Cadaveric Study of Berretini Communications in North Indian Population AC07-AC09
Dr. Neelamjit Kaur,
1083, Phase 9, Mohali, Punjab, India.
Introduction: Intercommunication between peripheral nerves deserves special attention in view of their clinical significance. Superficial palmar communication between the median nerve and ulnar nerve is referred to as Berrettini Anastomosis. The presence or absence of this communicating branch varies between individuals. Earlier, incidence of Berretini communication reported varied significantly (4-94%).
Aim: The aim of this study was to find out the frequency with which Berretini communication is found in North Indians.
Materials and Methods: The present study was conducted on 60 upper limbs of 30 cadavers at the Government Medical College, Amritsar.
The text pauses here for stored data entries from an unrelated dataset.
Lemma ask_ok n (l : loop S) fd c x now rq ds stop acks :
  calm (Datatypes.S n) (l_server l) -> v_ctxs (l_server l) !! c = Some x -> c <> 0 -> well_sent rq ds acks ->
  stops stop -> l_net l = (piece <$> ds) ++ stop :: acks ->
  exists v net, EventCallBack false fd c now l =
      Ok (tt, mkLoop v net (l_sent l ++ [(fd, reply_of (has_memory (l_server l)))]) (l_ctxrefs l) (l_ssls l)) /\
    calm n v /\ same_ctxs (l_server l) v.
Proof.
  intros [Hi Hlk Hmap] Hx Hc [Hok Hver [Hcat Hne] Htext Hfits Hacks] Hstop Hnet.
  pose proof (print_not_empty rq) as Hpos. assert (BUFFER_SIZE <= INT_MAX) by done.
  unfold EventCallBack. rewrite (proj2 (Z.eqb_neq c 0)) by done. run (get_ctx_ok c x l Hx). cbv zeta.
  set (text := print rq) in *. set (buf := text ++ repeat 0 (Z.to_nat (BUFFER_SIZE - zlen text))).
  set (l1 := mkLoop (l_server l) acks (l_sent l) (l_ctxrefs l) (l_ssls l)).
  rewrite (sbind_ok (on_net _) _ l (zlen text, buf) l1).
  2: { unfold on_net, NormalRecv. rewrite Hnet. pose proof (recv_pieces stop ds 0 acks Hstop Hne ltac:(lia)) as Hr. rewrite Hcat in Hr.
       specialize (Hr ltac:(lia) [] eq_refl). rewrite !Z.add_0_l, Z.sub_0_r in Hr. cbn [app] in Hr. rewrite Hr. done. }
  cbv beta iota. rewrite (proj2 (Z.leb_gt (zlen text) 0)) by lia.
  rewrite (sbind_ok (slift _) _ l1 text l1) by (unfold slift, buf; rewrite to_string_text by (done || lia); done).
  destruct (HandleRequest_whole n 0 (l_server l) c now rq (lit "ERROR") x Hi Hlk Hx) as (r & v & E & Hres); [by rewrite Hmap|done|]. fold text in E.
  destruct (HandleRequest_inv n 0 (l_server l) c now text (lit "ERROR") x Hi Hlk Hx ltac:(done)) as [[_ Ef]|(r' & v' & E' & Hi' & Hl')]; [lia|congruence|].
  assert (v' = v) as -> by congruence.
  rewrite (sbind_ok (on_server _) _ l1 r (mkLoop v acks (l_sent l) (l_ctxrefs l) (l_ssls l))) by (unfold on_server; cbn [l_server l1]; by rewrite E).
  assert (r.1 <> DATA_DEF /\ r.2 = reply_of (has_memory (l_server l)) /\ m_ReqHandlerMap v = ∅) as (Hd & Hrep & Hm).
  { cbv zeta in Hres. rewrite Hver in Hres. destruct Hres as [(-> & -> & [_ Hu])|[(-> & _ & -> & [_ Hu])|[(_ & ? & _)|(_ & ? & _)]]]; try done; rewrite <- Hmap; by split_and!. }
  destruct r as [iret reply]. cbn [fst snd] in *. cbv beta iota. rewrite (proj2 (Z.eqb_neq iret DATA_DEF)) by done. cbn [negb].
  destruct (send_whole acks reply) as (sn & rest & Es & Hsn).
  { rewrite Hrep. by destruct (has_memory _). }
  { destruct Hacks as [Hf Hcap]. split; [done|]. rewrite Hrep. destruct (has_memory _); [done|]. etransitivity; [|exact Hcap]. vm_compute. discriminate. }
  rewrite (sbind_ok (on_net _) _ _ sn (mkLoop v rest (l_sent l) (l_ctxrefs l) (l_ssls l))) by (unfold on_net; cbn [l_net]; by rewrite Es).
  rewrite Hsn, Hrep. exists v, rest. split; [done|].
  split; [|exact (frames_HandleRequest same_ctxs _ _ _ _ _ _ _ E)].
  split; [by eapply calm_any|done|done].
Qed.

(** The end of a connection. *)
Lemma leave_ok (l : loop S) fd c x now net : v_ctxs (l_server l) !! c = Some x -> c <> 0 -> l_net l = piece [] :: net ->
  EventCallBack false fd c now l =
  Ok (tt, mkLoop (set_ctxs (delete c (v_ctxs (l_server l))) (v_closed (l_server l) ++ [ctx_sock x]) (l_server l)) net (l_sent l) (l_ctxrefs l) (l_ssls l)).
Proof.
  intros Hx Hc Hnet. unfold EventCallBack. rewrite (proj2 (Z.eqb_neq c 0)) by done. run (get_ctx_ok c x l Hx). cbv zeta.
  rewrite (sbind_ok (on_net _) _ l (0, repeat 0 (Z.to_nat BUFFER_SIZE)) (mkLoop (l_server l) net (l_sent l) (l_ctxrefs l) (l_ssls l)))
    by (unfold on_net; by rewrite Hnet).
  change (0 <=? 0) with true. cbv iota.
  unfold on_server. cbn [l_server]. by rewrite (EventCtx_free_ok c x (l_server l) Hc Hx).
Qed.

Lemma tick_ok n (v : server S) now : calm n v -> OnCheckActiveTime now v = Ok (tt, v).
Proof.
  intros [_ Hl Hm]. unfold OnCheckActiveTime. run (lock_ok v Hl). rewrite (sbind_ok sget) with (1 := eq_refl). cbn [m_ReqHandlerMap set_lock].
  rewrite Hm, map_to_list_empty. cbn. unfold unlock, smodify. rewrite set_lock_twice. destruct v; cbn in *. by subst.
Qed.

Lemma calm_ctxs n v C closed : calm n v ->
  (forall c1 c2 x1 x2, C !! c1 = Some x1 -> C !! c2 = Some x2 -> ctx_sock x1 = ctx_sock x2 -> c1 = c2) -> C !! 0 = None -> calm n (set_ctxs C closed v).
Proof.
  intros [[P1 P2 P3 P4 P5] Hl Hm] Hinj Hz. split; [|done|done]. split; cbn; try done. intros sock a Ha. by rewrite Hm in Ha.
Qed.

Lemma calm_weaken n v : calm (Datatypes.S n) v -> calm n v.
Proof. intros [Hi Hl Hm]. split; [by apply (inv_weaken n 0)|done|done]. Qed.

(** Callbacks that keep the contexts, or delete one. *)
Lemma callback_same (m : SM (loop S) unit) s l : m (y_loop s) = Ok (tt, l) -> v_ctxs (l_server l) = y_ctxs s -> callback m s = Ok (tt, set_loop l s).
Proof.
  intros E EC. unfold callback. rewrite (sbind_ok sget) with (1 := eq_refl).
  rewrite (sbind_ok (on_loop m) _ s tt (set_loop l s)) by (unfold on_loop; by rewrite E). unfold smodify. cbv zeta.
  assert (filter (fun p : Z * EventCtx => y_ctxs (set_loop l s) !! p.1 = None) (y_ctxs s) = ∅) as ->; [|by rewrite map_to_list_empty].
  apply map_empty_filter_2. intros c x Hc. unfold y_ctxs at 1. cbn. rewrite EC, Hc. done.
Qed.

Lemma callback_deletes (m : SM (loop S) unit) s l c x : m (y_loop s) = Ok (tt, l) -> y_ctxs s !! c = Some x -> v_ctxs (l_server l) = delete c (y_ctxs s) ->
  callback m s = Ok (tt, delete_event_ctx c x (set_loop l s)).
Proof.
  intros E Hc EC. unfold callback. rewrite (sbind_ok sget) with (1 := eq_refl).
  rewrite (sbind_ok (on_loop m) _ s tt (set_loop l s)) by (unfold on_loop; by rewrite E). unfold smodify. cbv zeta.
  assert (filter (fun p : Z * EventCtx => y_ctxs (set_loop l s) !! p.1 = None) (y_ctxs s) = {[c := x]}) as ->; [|by rewrite map_to_list_singleton].
  apply map_eq. intros k. apply option_eq. intros y. rewrite map_lookup_filter_Some, lookup_singleton_Some. unfold y_ctxs at 2. cbn. rewrite EC, lookup_delete_None.
  split; [intros [Hy [<-|Hn]]; [split; congruence|congruence]|intros [<- <-]; auto].
Qed.

(** * The simulation *)

(** The state of the server and that of the specification. *)
Record serves (n : nat) (a : aserver) (s : system S) : Prop := {
  sv_acc : accounted false E0 ∅ (a_queues a) (y_ctxs s) s;
  sv_static : static_ok E0 (length (y_threads s)) /\ (0 < length (y_threads s))%nat;
  sv_conns fd : fd ∈ a_conns a <-> exists c x, y_ctxs s !! c = Some x /\ ctx_sock x = fd;
  sv_open fd : fd ∈ y_open s <-> fd ∈ concat (a_queues a) \/ fd ∈ a_conns a;
  sv_sent : l_sent (y_loop s) = a_sent a;
  sv_closed : v_closed (l_server (y_loop s)) = a_closed a;
  sv_calm : calm n (l_server (y_loop s))
}.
The whole course of the median nerve and the ulnar nerve was exposed. Communicating rami in the hand were identified, cleaned and photographed.
Results: In all the six (10%) variant limbs, the communicating branch originated from lateral common palmar digital branch of ulnar nerve and joined medial common palmar digital branch of median nerve. Single communication with oblique course was seen in all the variants. Further, its ontogeny and clinical implications have been discussed in detail.
Conclusion: The Berretini anastomosis was seen in 10% upper limbs of the present study. Damage to the communicating branch or the severing of the branch might result in sensory loss which may be difficult to diagnose owing to the large number of variations in the origin of the communicating branch. The patterns of sensory impairment may vary depending upon the branch of median and ulnar nerve it is seen connecting.